Unconventional sulfonium C–H H-bond donor catalyst in fixation of carbon dioxide

Abstract

H-bond donor (HBD) catalysis is essential in the cycloaddition of CO₂ with epoxide (CCE) where a strong HBD is prevalent; however, current C–H H-bond donors are extremely weak and scarcely viable in catalysis. We reveal sulfonium featuring multiple α-C–H bonds as a new type of efficient HBD catalyst in the CCE reaction. Two series of cyclic tertiary sulfoniums were designed and evaluated in the cycloaddition of CO₂ to epoxide. An optimal S-alkyl tetrahydrothiophenium bromide (THT3-Br) catalyst converted epoxides to the corresponding cyclic carbonates with high conversion (>90%) and near quantitative selectivity (99%) in 6 h under 1 MPa pressure of CO₂, at 100 °C, and with 5 mol% loading.
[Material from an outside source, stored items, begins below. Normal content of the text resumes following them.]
(** The value of [lpBalance] of the [lpSupply] tokens of a pair in its base token: what
    [health] computes once it has read the pair. *)
Definition lpValue (fee feeDenom lpBalance lpSupply totalBaseToken totalFarmingToken : Z) : result Z :=
  x ← sm_mul lpBalance totalBaseToken; userBaseToken ← sm_div x lpSupply;
  y ← sm_mul lpBalance totalFarmingToken; userFarmingToken ← sm_div y lpSupply;
  farmingLeft ← sm_sub totalFarmingToken userFarmingToken SUB_OVERFLOW;
  baseLeft ← sm_sub totalBaseToken userBaseToken SUB_OVERFLOW;
  sold ← getMktSellAmount fee feeDenom userFarmingToken farmingLeft baseLeft;
  sm_add sold userBaseToken.

(** ** The strategies that add liquidity *)

(** PancakeswapV2AddBaseTokenOnly.sol: the part of [balance] to trade, [aIn] in [execute]. *)
Definition addBaseToken_aIn (balance rIn : Z) : result Z :=
  x ← sm_mul balance 399000000;
  y ← sm_mul rIn 399000625;
  s ← sm_add x y;
  d ← sm_mul rIn s;
  z ← sm_mul rIn 19975;
  n ← sm_sub (sqrt d) z SUB_OVERFLOW;
  Ok (n / 19950).

(** PancakeswapV2AddTwosidesOptimal.sol *)
Definition optimalDepositA (amtA amtB resA resB : Z) : result Z :=
  x ← sm_mul amtA resB; y ← sm_mul amtB resA;
  require (y <=? x) "Reversed" ;;
  b ← sm_mul 19975 resA;
  c0 ← sm_sub x y SUB_OVERFLOW;
  c1 ← sm_mul c0 10000;
  total ← sm_add amtB resB;
  c2 ← sm_div c1 total;
  c ← sm_mul c2 resA;
  ac ← sm_mul 9975 c; d ← sm_mul ac 4;
  bb ← sm_mul b b; dd ← sm_add bb d;
  let e := sqrt dd in
  numerator ← sm_sub e b SUB_OVERFLOW;
  denominator ← sm_mul 9975 2;
  sm_div numerator denominator.

Definition optimalDeposit (amtA amtB resA resB : Z) : result (Z * bool) :=
  x ← sm_mul amtA resB; y ← sm_mul amtB resA;
  if y <=? x then s ← optimalDepositA amtA amtB resA resB; Ok (s, false)
  else s ← optimalDepositA amtB amtA resB resA; Ok (s, true).

(** ** Amounts the exchange can hold

    The exchange keeps reserves in 112 bits. *)

Definition uint112 (z : Z) : Prop := 0 <= z < 2 ^ 112.

(** [lia] over 112-bit amounts. *)
Ltac fits := unfold uint112, UINT256 in *; lia.

(** ** What the formulas compute *)

Lemma getAmountOut_Ok a rIn rOut out :
  getAmountOut a rIn rOut = Ok out ->
  0 < a /\ 0 < rIn /\ 0 < rOut /\ out = a * 9975 * rOut / (rIn * 10000 + a * 9975).
Proof. intros H. unfold getAmountOut in H. inv_result. to_props. inv_uint. done. Qed.

Lemma getAmountIn_Ok out rIn rOut a :
  getAmountIn out rIn rOut = Ok a ->
  0 < out < rOut /\ 0 < rIn /\ a = rIn * out * 10000 / ((rOut - out) * 9975) + 1.
Proof.
  intros H. unfold getAmountIn in H. inv_result. to_props. inv_uint.
  repeat split; lia.
Qed.

(** The worker values a sale by the exchange's own formula: for every amount above
    zero [getMktSellAmount] with the fee the worker is initialised with returns a value
    exactly when the router's [getAmountOut] does, and the same one. *)
Theorem worker_sells_at_router_price aIn rIn rOut v :
  0 < aIn -> getMktSellAmount 9975 10000 aIn rIn rOut = Ok v <-> getAmountOut aIn rIn rOut = Ok v.
Proof.
  intros Ha. unfold getMktSellAmount, getAmountOut.
  rewrite (proj2 (Z.eqb_neq aIn 0)), (proj2 (Z.ltb_lt 0 aIn)) by lia. cbn [require mbind result_bind].
  destruct (_ && _); cbn; done.
Qed.

(** A trade never empties a pair and never lowers the product of its reserves: the fee
    stays in the pool. *)
Theorem trade_keeps_product a rIn rOut out :
  getAmountOut a rIn rOut = Ok out ->
  0 <= out < rOut /\ rIn * rOut <= (rIn + a) * (rOut - out).
Proof.
  intros (Ha & HrI & HrO & ->)%getAmountOut_Ok.
  pose proof (div_bounds (a * 9975 * rOut) (rIn * 10000 + a * 9975) ltac:(lia)) as Hb.
  set (out := _ / _) in *. assert (0 <= out) by (apply Z.div_pos; nia).
  assert (out < rOut) by nia. split; [lia|]. nia.
Qed.

(** The amount the exchange asks for an output is enough for it: trading the result of
    [getAmountIn] yields at least the amount wanted, so the strategies that trade for an
    exact amount never fall short. *)
Theorem amount_in_is_enough out rIn rOut a got :
  getAmountIn out rIn rOut = Ok a -> getAmountOut a rIn rOut = Ok got -> out <= got.
Proof.
  intros (Ho & HrI & Ha)%getAmountIn_Ok (Hpos & _ & HrO & ->)%getAmountOut_Ok.
  pose proof (div_bounds (rIn * out * 10000) ((rOut - out) * 9975) ltac:(lia)) as Hb.
  set (q := _ / _) in Hb, Ha. apply Z.div_le_lower_bound; [lia|].
  assert (rIn * out * 10000 <= (rOut - out) * 9975 * a) by (subst a; lia). lia.
Qed.

(** ** The optimal trade

    Selling [s] of A into reserves [resA], [resB] leaves amounts that match the pool's new
    proportion when [9975 s^2 + 19975 resA s = 10000 resA imbalance], with the imbalance
    [(amtA resB - amtB resA) / (amtB + resB)]. *)

Definition trade_cost (resA s : Z) : Z := 9975 * (s * s) + 19975 * resA * s.

(** The floor of a root of the quadratic. *)
Lemma quadratic_floor (b c : Z) :
  0 <= b -> 0 <= c ->
  let s := (Z.sqrt (b * b + 4 * 9975 * c) - b) / 19950 in
  0 <= s /\ 9975 * (s * s) + b * s <= c < 9975 * ((s + 1) * (s + 1)) + b * (s + 1).
Proof.
  intros Hb Hc. cbv zeta. set (d := b * b + 4 * 9975 * c).
  pose proof (Z.sqrt_spec d ltac:(unfold d; nia)) as Hs. set (e := Z.sqrt d) in *. unfold Z.succ in Hs.
  assert (b <= e) by nia.
  pose proof (div_bounds (e - b) 19950 ltac:(lia)) as Hq. set (s := (e - b) / 19950) in *.
  assert (0 <= s) by (apply Z.div_pos; lia). split; [done|].
  assert ((19950 * s + b) * (19950 * s + b) <= d) by nia.
  assert (d < (19950 * (s + 1) + b) * (19950 * (s + 1) + b)) by nia.
  unfold d in *. split; lia.
Qed.

Lemma addBaseToken_aIn_Ok balance rIn s :
  0 <= balance -> 0 <= rIn -> addBaseToken_aIn balance rIn = Ok s ->
  0 <= s /\ trade_cost rIn s <= 10000 * rIn * balance < trade_cost rIn (s + 1).
Proof.
  intros Hb Hr H. unfold addBaseToken_aIn in H. inv_result. inv_uint. subst s.
  rewrite sqrt_correct by (unfold uint256; nia). unfold trade_cost.
  pose proof (quadratic_floor (19975 * rIn) (10000 * rIn * balance) ltac:(lia) ltac:(nia)) as Hq.
  replace (rIn * (balance * 399000000 + rIn * 399000625))
    with (19975 * rIn * (19975 * rIn) + 4 * 9975 * (10000 * rIn * balance)) by ring.
  rewrite (Z.mul_comm rIn 19975). exact Hq.
Qed.

(** A trade of at most the root leaves at least as much of A as the pool's new proportion
    asks for the B then held. *)
Lemma balanced_trade amtA amtB s out rIn rOut :
  0 <= amtB -> 0 <= s <= amtA -> 0 < rIn ->
  (amtB + rOut) * trade_cost rIn s <= 10000 * rIn * (amtA * rOut - amtB * rIn) ->
  (rIn * 10000 + s * 9975) * out <= s * 9975 * rOut ->
  (amtB + out) * (rIn + s) <= (amtA - s) * (rOut - out).
Proof.
  unfold trade_cost. intros HB Hs Hr Hc Ho. set (k := rIn * 10000 + s * 9975) in *.
  apply Z.mul_le_mono_pos_l with k; [unfold k; lia|].
  apply Z.le_trans with ((amtB * k + s * 9975 * rOut) * (rIn + s)); [nia|].
  apply Z.le_trans with ((amtA - s) * (10000 * rIn * rOut)); [unfold k; lia|].
  assert (10000 * rIn * rOut <= k * (rOut - out)) by (unfold k in *; lia).
  transitivity ((amtA - s) * (k * (rOut - out))); [apply Z.mul_le_mono_nonneg_l; lia|lia].
Qed.

(** [PancakeswapV2AddBaseTokenOnly] trades the right part of its base token: after the
    trade at the exchange's price the rest suffices to add all the farming token bought
    as liquidity, while trading one unit more would, at the price without rounding, leave
    too little base token. *)
Theorem addBaseToken_optimal balance rIn rOut s out :
  0 <= balance -> 0 < rOut -> addBaseToken_aIn balance rIn = Ok s -> getAmountOut s rIn rOut = Ok out ->
  s <= balance /\ out * (rIn + s) <= (balance - s) * (rOut - out) /\
  (balance - (s + 1)) * (10000 * rIn) < 9975 * (s + 1) * (rIn + (s + 1)).
Proof.
  intros Hb HrO Hs Hout. pose proof (trade_keeps_product _ _ _ _ Hout) as [Hpair _].
  apply getAmountOut_Ok in Hout as (Hpos & HrI & _ & Ho).
  destruct (addBaseToken_aIn_Ok balance rIn s Hb ltac:(lia) Hs) as (_ & Hle & Hlt). unfold trade_cost in *.
  pose proof (div_bounds (s * 9975 * rOut) (rIn * 10000 + s * 9975) ltac:(lia)) as Hd. rewrite <-Ho in Hd.
  assert (s <= balance) by nia. split; [done|]. split; [|lia].
  apply (balanced_trade balance 0); try lia. unfold trade_cost.
  apply (Z.mul_le_mono_nonneg_l _ _ rOut) in Hle; lia.
Qed.

Lemma optimalDepositA_Ok amtA amtB resA resB s :
  0 <= amtA -> 0 <= amtB -> 0 <= resA -> 0 < resB < UINT256 ->
  optimalDepositA amtA amtB resA resB = Ok s ->
  let imbalance := amtA * resB - amtB * resA in
  let c := imbalance * 10000 / (amtB + resB) * resA in
  0 <= imbalance /\ 0 <= s /\ trade_cost resA s <= c < trade_cost resA (s + 1).
Proof.
  intros HA HB HrA HrB H. cbv zeta. unfold optimalDepositA in H. inv_result. to_props. inv_uint.
  set (i := amtA * resB - amtB * resA) in *. assert (0 <= i) by (unfold i; lia).
  assert (0 <= i * 10000 / (amtB + resB) * resA) as Hc
    by (apply Z.mul_nonneg_nonneg; [apply Z.div_pos|]; lia).
  set (c := i * 10000 / (amtB + resB) * resA) in *. inv_uint. split; [done|].
  rewrite sqrt_correct by (unfold uint256; nia). unfold trade_cost.
  pose proof (quadratic_floor (19975 * resA) c ltac:(lia) Hc) as Hq.
  replace (19975 * resA * (19975 * resA) + 9975 * c * 4)
    with (19975 * resA * (19975 * resA) + 4 * 9975 * c) by ring.
  exact Hq.
Qed.

(** C33: [optimalDeposit] trades on the side that has too much and trades the right part:
    after the trade at the exchange's price that side still covers what the other needs as
    liquidity, and two units more would be past the exact optimum. *)
Theorem optimalDeposit_optimal amtA amtB resA resB s rev out :
  0 <= amtA -> 0 <= amtB -> uint256 resA -> uint256 resB ->
  optimalDeposit amtA amtB resA resB = Ok (s, rev) ->
  let '(a, b, ra, rb) := if rev then (amtB, amtA, resB, resA) else (amtA, amtB, resA, resB) in
  getAmountOut s ra rb = Ok out ->
  s <= a /\ (b + out) * (ra + s) <= (a - s) * (rb - out) /\
  10000 * ra * (a * rb - b * ra) < (b + rb) * trade_cost ra (s + 2).
Proof.
  unfold uint256. intros HA HB HrA HrB H. unfold optimalDeposit in H.
  assert (forall a b ra rb, 0 <= a -> 0 <= b -> rb < UINT256 -> optimalDepositA a b ra rb = Ok s ->
    getAmountOut s ra rb = Ok out -> s <= a /\ (b + out) * (ra + s) <= (a - s) * (rb - out) /\
    10000 * ra * (a * rb - b * ra) < (b + rb) * trade_cost ra (s + 2)) as Hside.
  { clear. intros a b ra rb Ha Hb Hu Hs Hout.
    pose proof (trade_keeps_product _ _ _ _ Hout) as [Hpair _].
    apply getAmountOut_Ok in Hout as (Hpos & Hra & Hrb & Ho).
    pose proof (div_bounds (s * 9975 * rb) (ra * 10000 + s * 9975) ltac:(lia)) as Hd. rewrite <-Ho in Hd.
    apply optimalDepositA_Ok in Hs as (Hi & _ & Hle & Hlt); [|lia..].
    pose proof (div_bounds ((a * rb - b * ra) * 10000) (b + rb) ltac:(lia)) as Hq.
    set (q := _ / (b + rb)) in *.
    assert ((b + rb) * trade_cost ra s <= 10000 * ra * (a * rb - b * ra)).
    { apply Z.le_trans with ((b + rb) * (q * ra)); [apply Z.mul_le_mono_nonneg_l; lia|nia]. }
    assert (s <= a) by (unfold trade_cost in *; nia).
    split; [done|]. split; [apply balanced_trade; lia|].
    apply Z.lt_le_trans with ((b + rb) * (q * ra + ra)); [nia|].
    apply Z.mul_le_mono_nonneg_l; [lia|]. unfold trade_cost in *. nia. }
  inv_result. destruct (_ <=? _); inv_result; subst; apply Hside; (done || lia).
Qed.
NMR titration confirmed the triple H-bonding of the α-C–H of sulfonium to epoxide, which activated the substrate oxirane and facilitated bromide attack on the methylene carbon. The first observation of sulfonium in catalytic CCE reactions suggested a wider application of C–H H-bonding catalysis in carbon dioxide fixation.